[Opening Records for processing section]

(* ===== verification/TurnDiff.v ===== *)
(** * The net diff of a turn: core/src/turn_diff_tracker.rs and core/src/tools/events.rs

    The tracker follows the deltas of the patches applied in a turn and renders what they amount to as
    one unified diff.  Its maps are finite maps; the order in which a hash map is iterated, the SHA-1
    digest and the text of a diff between two files are parameters.  The paths are those of a delta,
    absolute and in normal form, so that equal paths are equal texts. *)

From S2P Require Import Prelude Text AbsolutePath FileSystem PatchParser Replacements ApplyHunks Utf8Stream Permissions WritableRoots.

#[local] Set Default Proof Using "Type".

Module TurnDiff.
Import AbsolutePath Replacements ApplyHunks.

(** ** Data *)

(** [codex-rs/core/src/turn_diff_tracker.rs:12-12 ZERO_OID] *)
Definition ZERO_OID : str := lit "0000000000000000000000000000000000000000".
(** [codex-rs/core/src/turn_diff_tracker.rs:13-13 DEV_NULL] *)
Definition DEV_NULL : str := lit "/dev/null".
(** [codex-rs/core/src/turn_diff_tracker.rs:14-14 REGULAR_FILE_MODE] *)
Definition REGULAR_FILE_MODE : str := lit "100644".

(** [codex-rs/core/src/turn_diff_tracker.rs:16-20 TrackedPath] *)
Record TrackedPath := mkTracked { environment_id : str; path : str }.

#[global] Instance TrackedPath_eq_dec : EqDecision TrackedPath.
Proof. solve_decision. Defined.
#[global] Instance TrackedPath_countable : Countable TrackedPath.
Proof.
  refine (inj_countable' (fun p => (environment_id p, path p)) (fun x => mkTracked x.1 x.2) _). by intros [].
Defined.

(** [codex-rs/core/src/turn_diff_tracker.rs:31-39 TurnDiffTracker] *)
Record TurnDiffTracker := mkTracker {
  valid : bool;
  display_roots_by_environment : gmap str str;
  baseline_by_path : gmap TrackedPath str;
  current_by_path : gmap TrackedPath str;
  origin_by_current_path : gmap TrackedPath TrackedPath
}.

(** [codex-rs/core/src/turn_diff_tracker.rs:58-64 TurnDiffTracker::with_environment_display_roots] *)
Definition with_environment_display_roots (display_roots : list (str * str)) : TurnDiffTracker :=
  mkTracker true (foldl (fun m '(k, v) => <[k := v]> m) ∅ display_roots) ∅ ∅ ∅.

(** ** Following the patches *)

(** [codex-rs/core/src/turn_diff_tracker.rs:77-79 TurnDiffTracker::invalidate] *)
Definition invalidate (self : TurnDiffTracker) : TurnDiffTracker :=
  mkTracker false (display_roots_by_environment self) (baseline_by_path self) (current_by_path self)
    (origin_by_current_path self).

(** The three maps of a tracker replaced. *)
Definition with_maps (self : TurnDiffTracker) baseline current origin : TurnDiffTracker :=
  mkTracker (valid self) (display_roots_by_environment self) baseline current origin.

(** Neither in the files as they were nor in the files as they are. *)
Definition untracked (self : TurnDiffTracker) (p : TrackedPath) : bool :=
  bool_decide (current_by_path self !! p = None) && bool_decide (baseline_by_path self !! p = None).

(** [codex-rs/core/src/turn_diff_tracker.rs:154-164 TurnDiffTracker::apply_add] *)
Definition apply_add (self : TurnDiffTracker) (p : TrackedPath) (content : str) (overwritten_content : option str)
    : TurnDiffTracker :=
  with_maps self
    (match overwritten_content with
     | Some overwritten => if untracked self p then <[p := overwritten]> (baseline_by_path self) else baseline_by_path self
     | None => baseline_by_path self
     end)
    (<[p := content]> (current_by_path self))
    (delete p (origin_by_current_path self)).

(** [codex-rs/core/src/turn_diff_tracker.rs:166-174 TurnDiffTracker::apply_delete] *)
Definition apply_delete (self : TurnDiffTracker) (p : TrackedPath) (content : str) : TurnDiffTracker :=
  with_maps self
    (if untracked self p then <[p := content]> (baseline_by_path self) else baseline_by_path self)
    (delete p (current_by_path self))
    (delete p (origin_by_current_path self)).
(** The predicates of [Ipv4Addr] that the classification uses. *)
Definition v4_is_loopback (ip : Ipv4Addr) : bool := octet0 ip =? 127.
Definition v4_is_private (ip : Ipv4Addr) : bool :=
  (octet0 ip =? 10)
  || ((octet0 ip =? 172) && (16 <=? octet1 ip) && (octet1 ip <=? 31))
  || ((octet0 ip =? 192) && (octet1 ip =? 168)).
Definition v4_is_link_local (ip : Ipv4Addr) : bool := (octet0 ip =? 169) && (octet1 ip =? 254).
Definition v4_is_unspecified (ip : Ipv4Addr) : bool := bool_decide (octets ip = [0; 0; 0; 0]).
Definition v4_is_multicast (ip : Ipv4Addr) : bool := (224 <=? octet0 ip) && (octet0 ip <=? 239).
Definition v4_is_broadcast (ip : Ipv4Addr) : bool := bool_decide (octets ip = [255; 255; 255; 255]).

(** The predicates of [Ipv6Addr]. *)
Definition v6_is_loopback (ip : Ipv6Addr) : bool := bool_decide (segments ip = [0; 0; 0; 0; 0; 0; 0; 1]).
Definition v6_is_unspecified (ip : Ipv6Addr) : bool := bool_decide (segments ip = [0; 0; 0; 0; 0; 0; 0; 0]).
Definition v6_is_multicast (ip : Ipv6Addr) : bool := N.shiftr (group0 ip) 8 =? 255.
Definition v6_is_unique_local (ip : Ipv6Addr) : bool := N.land (group0 ip) 65024 =? 64512.
Definition v6_is_unicast_link_local (ip : Ipv6Addr) : bool := N.land (group0 ip) 65472 =? 65152.

(** [Ipv6Addr::to_ipv4]: the IPv4-mapped and the IPv4-compatible addresses. *)
Definition to_ipv4 (ip : Ipv6Addr) : option Ipv4Addr :=
  if bool_decide (take 5 (segments ip) = [0; 0; 0; 0; 0]) && ((group5 ip =? 0) || (group5 ip =? 65535))
  then Some (V4Octets (N.shiftr (group6 ip) 8) (N.land (group6 ip) 255) (N.shiftr (group7 ip) 8) (N.land (group7 ip) 255))
  else None.
(** [codex-rs/config/src/permissions_toml.rs:502-558 NetworkToml::apply_to_network_proxy_config] *)
Definition apply_to_network_proxy_config (self : NetworkToml) (config : NetworkProxySettings) : NetworkProxySettings :=
  let config :=
    mkSettings (default (enabled config) (t_enabled self))
      (default (proxy_url config) (t_proxy_url self))
      (default (enable_socks5 config) (t_enable_socks5 self))
      (default (socks_url config) (t_socks_url self))
      (default (enable_socks5_udp config) (t_enable_socks5_udp self))
      (default (allow_upstream_proxy config) (t_allow_upstream_proxy self))
      (default (dangerously_allow_non_loopback_proxy config) (t_dangerously_allow_non_loopback_proxy self))
      (default (dangerously_allow_all_unix_sockets config) (t_dangerously_allow_all_unix_sockets self))
      (default (mode config) (t_mode self))
      (domains config) (unix_sockets config) (allow_local_binding config) (mitm config) (mitm_hooks config) in
  let config := match t_domains self with
                | Some domains => overlay_network_domain_permissions config domains
                | None => config
                end in
  let config := match t_unix_sockets self with
                | Some sockets =>
                    set_unix_sockets config
                      (non_empty (foldl (fun us '(path, permission) =>
                                           btree_insert path (socket_permission_to_proxy permission) us)
                                    (default [] (unix_sockets config)) sockets))
                | None => config
                end in
  let 'mkSettings a b c d e f g h m ds us l i hooks := config in
  let l := default l (t_allow_local_binding self) in
  let hooks := match t_mitm self with Some mitm => to_runtime_hooks mitm (mitm_toml_actions mitm) | None => hooks end in
  let i := bool_decide (m = Limited) || negb (bool_decide (length hooks = 0)) in
  mkSettings a b c d e f g h m ds us l i hooks.
(** [codex-rs/config/src/config_requirements.rs:1226-1248 ConfigRequirements::try_from] the trust key. *)
Definition convert_trust_key (sourced : Sourced str) : ConstraintResult (Sourced str) :=
  match source sourced with
  | SystemRequirementsToml _ =>
      match from_absolute_path (home_dir os) (current_dir os) (sourced_value sourced) with
      | Ok path => Ok (mkSourced path (source sourced))
      | Err _ => Err (InvalidValue (lit "infinity_agent_trust_key") (lit "non-absolute path") (lit "an absolute path") (source sourced))
      end
  | _ => Err (InvalidValue (lit "infinity_agent_trust_key") (lit "non-system requirements source")
                (lit "the system requirements file") (source sourced))
  end.

(** [codex-rs/config/src/config_requirements.rs:1310-1345 ConfigRequirements::try_from] the permission profile. *)
Definition convert_sandbox_modes (allowed : option (Sourced (list SandboxModeRequirement)))
    : ConstraintResult (ConstrainedWithSource PermissionProfile) :=
  match allowed with
  | Some (mkSourced modes src) =>
      if negb (bool_decide (ModeReadOnly ∈ modes))
      then Err (InvalidValue (lit "allowed_sandbox_modes") (debug modes)
                  (lit "must include 'read-only' to allow any PermissionProfile") src)
      else
        c ← new read_only_profile (fun candidate =>
              let mode := sandbox_mode_requirement_for_permission_profile candidate in
              check_candidate (bool_decide (mode ∈ modes)) (lit "sandbox_mode") (debug mode) (debug modes) src);
        Ok (mkCWS c (Some src))
  | None => Ok (mkCWS (allow_any read_only_profile) None)
  end.
(* ===== verification/ManagedSettings.v ===== *)
(** * Settings under managed requirements: core/src/config/resolved_permission_profile.rs, parts of core/src/config/mod.rs
      and core/src/session/session.rs

    From the constraints of [Requirements] to the permissions of a configuration and of a session: the resolved profile
    and its state, the effective file-system policy with the denials that are required, and the updates of a session's
    settings.  The theorems are about what a requirement still guarantees after all of them. *)

From S2P Require Import Prelude Text AbsolutePath Permissions WritableRoots IpAddress HostPatterns NetworkConfig ConfigToml.
From S2P Require Import PermissionProfiles ExecPolicy ShellParse CommandSafety ExecApproval Requirements.

Module ManagedSettings.
Import NetworkConfig AbsolutePath Permissions WritableRoots PermissionProfiles ExecApproval Requirements.

(** ** Resolved profiles *)

(** [codex-rs/protocol/src/models.rs:336-347 ActivePermissionProfile] *)
Record ActivePermissionProfile := mkActive { active_id : str; active_extends : option str }.

(** [codex-rs/core/src/config/resolved_permission_profile.rs:10-15 BuiltInPermissionProfileId] *)
Inductive BuiltInPermissionProfileId := BuiltInReadOnly | BuiltInWorkspace | BuiltInDangerFullAccess.

(** [codex-rs/core/src/config/resolved_permission_profile.rs:18-25 BuiltInPermissionProfileId::from_str] *)
Definition builtin_from_str (id : str) : option BuiltInPermissionProfileId :=
  if bool_decide (id = BUILT_IN_READ_ONLY_PROFILE) then Some BuiltInReadOnly
  else if bool_decide (id = BUILT_IN_WORKSPACE_PROFILE) then Some BuiltInWorkspace
  else if bool_decide (id = BUILT_IN_DANGER_FULL_ACCESS_PROFILE) then Some BuiltInDangerFullAccess
  else None.

(** [codex-rs/core/src/config/resolved_permission_profile.rs:27-33 BuiltInPermissionProfileId::as_str] *)
Definition builtin_as_str (self : BuiltInPermissionProfileId) : str :=
  match self with
  | BuiltInReadOnly => BUILT_IN_READ_ONLY_PROFILE
  | BuiltInWorkspace => BUILT_IN_WORKSPACE_PROFILE
  | BuiltInDangerFullAccess => BUILT_IN_DANGER_FULL_ACCESS_PROFILE
  end.

(** [codex-rs/core/src/config/resolved_permission_profile.rs:36-76 ResolvedPermissionProfile] with the records of its
    variants. *)
Inductive ResolvedPermissionProfile :=
| LegacyProfile (permission_profile : PermissionProfile)
| BuiltInProfile (id : BuiltInPermissionProfileId) (extends : option str) (permission_profile : PermissionProfile)
    (profile_workspace_roots : list str)
| NamedProfile (id : str) (extends : option str) (permission_profile : PermissionProfile)
    (profile_workspace_roots : list str).

(** [codex-rs/core/src/config/resolved_permission_profile.rs:78-103 ResolvedPermissionProfile::from_active_profile] *)
Definition from_active_profile (permission_profile : PermissionProfile) (active : option ActivePermissionProfile)
    (profile_workspace_roots : list str) : ResolvedPermissionProfile :=
  match active with
  | None => LegacyProfile permission_profile
  | Some (mkActive id extends) =>
      match builtin_from_str id with
      | Some built_in_id => BuiltInProfile built_in_id extends permission_profile profile_workspace_roots
      | None => NamedProfile id extends permission_profile profile_workspace_roots
      end
  end.

(** [codex-rs/core/src/config/resolved_permission_profile.rs:109-115 ResolvedPermissionProfile::permission_profile] *)
Definition resolved_profile (self : ResolvedPermissionProfile) : PermissionProfile :=
  match self with LegacyProfile p | BuiltInProfile _ _ p _ | NamedProfile _ _ p _ => p end.

(** [codex-rs/core/src/config/resolved_permission_profile.rs:117-129 ResolvedPermissionProfile::active_permission_profile] *)
Definition resolved_active (self : ResolvedPermissionProfile) : option ActivePermissionProfile :=
  match self with
  | LegacyProfile _ => None
  | BuiltInProfile id extends _ _ => Some (mkActive (builtin_as_str id) extends)
  | NamedProfile id extends _ _ => Some (mkActive id extends)
  end.

(** [codex-rs/core/src/config/resolved_permission_profile.rs:131-137 ResolvedPermissionProfile::profile_workspace_roots] *)
Definition resolved_roots (self : ResolvedPermissionProfile) : list str :=
  match self with LegacyProfile _ => [] | BuiltInProfile _ _ _ roots | NamedProfile _ _ _ roots => roots end.

(** [codex-rs/core/src/config/resolved_permission_profile.rs:52-54 PermissionProfileSnapshot] *)
Definition PermissionProfileSnapshot := ResolvedPermissionProfile.
(** [serde_json::from_str], the derived readers of the answers and the derived writers of the inputs. *)
Class HookCodec := {
  from_str : str -> option Json;
  read_pre_tool_use : Json -> option PreToolUseCommandOutputWire;
  read_permission_request : Json -> option PermissionRequestCommandOutputWire;
  read_post_tool_use : Json -> option PostToolUseCommandOutputWire;
  read_pre_compact : Json -> option HookUniversalOutputWire;
  read_post_compact : Json -> option HookUniversalOutputWire;
  read_session_start : Json -> option SessionStartCommandOutputWire;
  read_subagent_start : Json -> option SessionStartCommandOutputWire;
  read_user_prompt_submit : Json -> option UserPromptSubmitCommandOutputWire;
  read_stop : Json -> option StopCommandOutputWire;
  read_subagent_stop : Json -> option StopCommandOutputWire;
  write_pre_tool_use : PreToolUseCommandInput -> result str str;
  write_permission_request : PermissionRequestCommandInput -> result str str;
  write_post_tool_use : PostToolUseCommandInput -> result str str;
  write_pre_compact : CompactCommandInput -> result str str;
  write_post_compact : CompactCommandInput -> result str str;
  write_session_start : SessionStartCommandInput -> result str str;
  write_subagent_start : SubagentStartCommandInput -> result str str;
  write_user_prompt_submit : UserPromptSubmitCommandInput -> result str str;
  write_stop : StopCommandInput -> result str str;
  write_subagent_stop : SubagentStopCommandInput -> result str str
}.

(** ** Answers, as they are understood *)

(** [codex-rs/hooks/src/engine/output_parser.rs:1-7 UniversalOutput] *)
Record UniversalOutput := mkUniversal {
  continue_processing : bool; stop_reason : option str; suppress_output : bool; system_message : option str
}.
(* ===== verification/HookToolEvents.v ===== *)
(** * Hooks of tool calls: hooks/src/events/permission_request.rs, pre_tool_use.rs and post_tool_use.rs

    The hooks that are asked before a tool runs, when approval of it is asked for, and after it has run: what each run
    is taken to say, and how the answers of all of them are combined. *)

From S2P Require Import Prelude Text ResponseItems HookTypes HookDispatch HookOutput.

Module HookToolEvents.
Import ResponseItems HookTypes HookDispatch HookOutput.

(** [vec![HookOutputEntry { kind, text }]] for an optional text. *)
Definition entry_if (kind : HookOutputEntryKind) (text : option str) : list HookOutputEntry :=
  match text with Some text => [Entry kind text] | None => [] end.

Definition exited_with (code : Z) : str := lit "hook exited with code " ++ show_Z code.

Section Events.
Context `{HookCodec} (regex : str -> result str (str -> bool)).

(** ** Permission requests *)

(** [codex-rs/hooks/src/events/permission_request.rs:36-48 PermissionRequestRequest] *)
Record PermissionRequestRequest := mkPermissionRequest {
  pr_session_id : str; pr_turn_id : str; pr_subagent : option SubagentHookContext; pr_cwd : str;
  pr_transcript_path : option str; pr_model : str; pr_permission_mode : str; pr_tool_name : str;
  pr_matcher_aliases : list str; pr_run_id_suffix : str; pr_tool_input : Json
}.

(** [codex-rs/hooks/src/events/permission_request.rs:57-60 PermissionRequestOutcome] *)
Record PermissionRequestOutcome := mkPermissionOutcome {
  po_hook_events : list HookCompletedEvent; po_decision : option PermissionRequestDecision
}.

(** [codex-rs/hooks/src/events/permission_request.rs:63-65 PermissionRequestHandlerData] *)
Record PermissionRequestHandlerData := mkPermissionData { pd_decision : option PermissionRequestDecision }.

(** [codex-rs/hooks/src/events/permission_request.rs:67-85 preview] *)
Definition preview_permission_request (now : Z) (handlers : list ConfiguredHandler) (request : PermissionRequestRequest)
    : list HookRunSummary :=
  map (fun handler => hook_run_for_tool_use (running_summary now handler) (pr_run_id_suffix request))
    (select_handlers_for_matcher_inputs regex handlers PermissionRequest
       (matcher_inputs (pr_tool_name request) (pr_matcher_aliases request))).

(** [codex-rs/hooks/src/events/permission_request.rs:153-170 resolve_permission_request_decision] the loop, with the
    allow found so far. *)
Fixpoint resolve_decisions (resolved_allow : option PermissionRequestDecision) (decisions : list PermissionRequestDecision)
    : option PermissionRequestDecision :=
  match decisions with
  | [] => resolved_allow
  | Allow :: decisions => resolve_decisions (Some Allow) decisions
  | Deny message :: _ => Some (Deny message)
  end.

(** [codex-rs/hooks/src/events/permission_request.rs:153-170 resolve_permission_request_decision] *)
Definition resolve_permission_request_decision (decisions : list PermissionRequestDecision)
    : option PermissionRequestDecision := resolve_decisions None decisions.

(** [codex-rs/hooks/src/events/permission_request.rs:172-187 build_command_input] *)
Definition build_command_input (request : PermissionRequestRequest) : PermissionRequestCommandInput :=
  let subagent := subagent_fields (pr_subagent request) in
  mkRequestInput (pr_session_id request) (pr_turn_id request) (field_agent_id subagent) (field_agent_type subagent)
    (pr_transcript_path request) (pr_cwd request) (lit "PermissionRequest") (pr_model request)
    (pr_permission_mode request) (pr_tool_name request) (pr_tool_input request).

(** [codex-rs/hooks/src/events/permission_request.rs:189-291 parse_completed] what a run says: its status, its entries
    and its decision. *)
Definition read_permission_run (run_result : CommandRunResult)
    : HookRunStatus * list HookOutputEntry * option PermissionRequestDecision :=
  match error run_result with
  | Some error => (RunFailed, [Entry KindError error], None)
  | None =>
      match exit_code run_result with
      | Some code =>
          if (code =? 0)%Z then
            match trim (stdout run_result) with
            | [] => (RunCompleted, [], None)
            | _ =>
                match parse_permission_request (stdout run_result) with
                | Some parsed =>
                    let entries := entry_if KindWarning (system_message (request_universal parsed)) in
                    match request_invalid_reason parsed with
                    | Some invalid_reason => (RunFailed, entries ++ [Entry KindError invalid_reason], None)
                    | None =>
                        match request_decision parsed with
                        | Some Allow => (RunCompleted, entries, Some Allow)
                        | Some (Deny message) => (RunBlocked, entries ++ [Entry KindFeedback message], Some (Deny message))
                        | None => (RunCompleted, entries, None)
                        end
                    end
                | None =>
                    if looks_like_json (stdout run_result)
                    then (RunFailed, [Entry KindError (lit "hook returned invalid permission-request JSON output")], None)
                    else (RunCompleted, [], None)
                end
            end
          else if (code =? 2)%Z then
            match trimmed_non_empty (stderr run_result) with
            | Some message => (RunBlocked, [Entry KindFeedback message], Some (Deny message))
            | None =>
                (RunFailed, [Entry KindError (lit "PermissionRequest hook exited with code 2 but did not write a denial reason to stderr")], None)
            end
          else (RunFailed, [Entry KindError (exited_with code)], None)
      | None => (RunFailed, [Entry KindError (lit "hook exited without a status code")], None)
      end
  end.

(** [codex-rs/hooks/src/events/permission_request.rs:189-291 parse_completed] *)
Definition parse_permission_completed (handler : ConfiguredHandler) (run_result : CommandRunResult) (turn_id : option str)
    : option (ParsedHandler PermissionRequestHandlerData) :=
  let '(status, entries, decision) := read_permission_run run_result in
  Some (mkParsed (mkCompleted turn_id (completed_summary handler run_result status entries)) (mkPermissionData decision) 0).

[Closing Records for processing section]

→ Task brief: What are the lines above, starting at the one with "From S2P Require Import Prelude Text AbsolutePath FileSystem" and ending at the one with "(** [codex-rs/core/src/turn_diff_tracker.rs:12-12 ZERO_OID]"? Give them again exactly, and only them.

→ Exercise solution:
From S2P Require Import Prelude Text AbsolutePath FileSystem PatchParser Replacements ApplyHunks Utf8Stream Permissions WritableRoots.

#[local] Set Default Proof Using "Type".

Module TurnDiff.
Import AbsolutePath Replacements ApplyHunks.

(** ** Data *)

(** [codex-rs/core/src/turn_diff_tracker.rs:12-12 ZERO_OID] *)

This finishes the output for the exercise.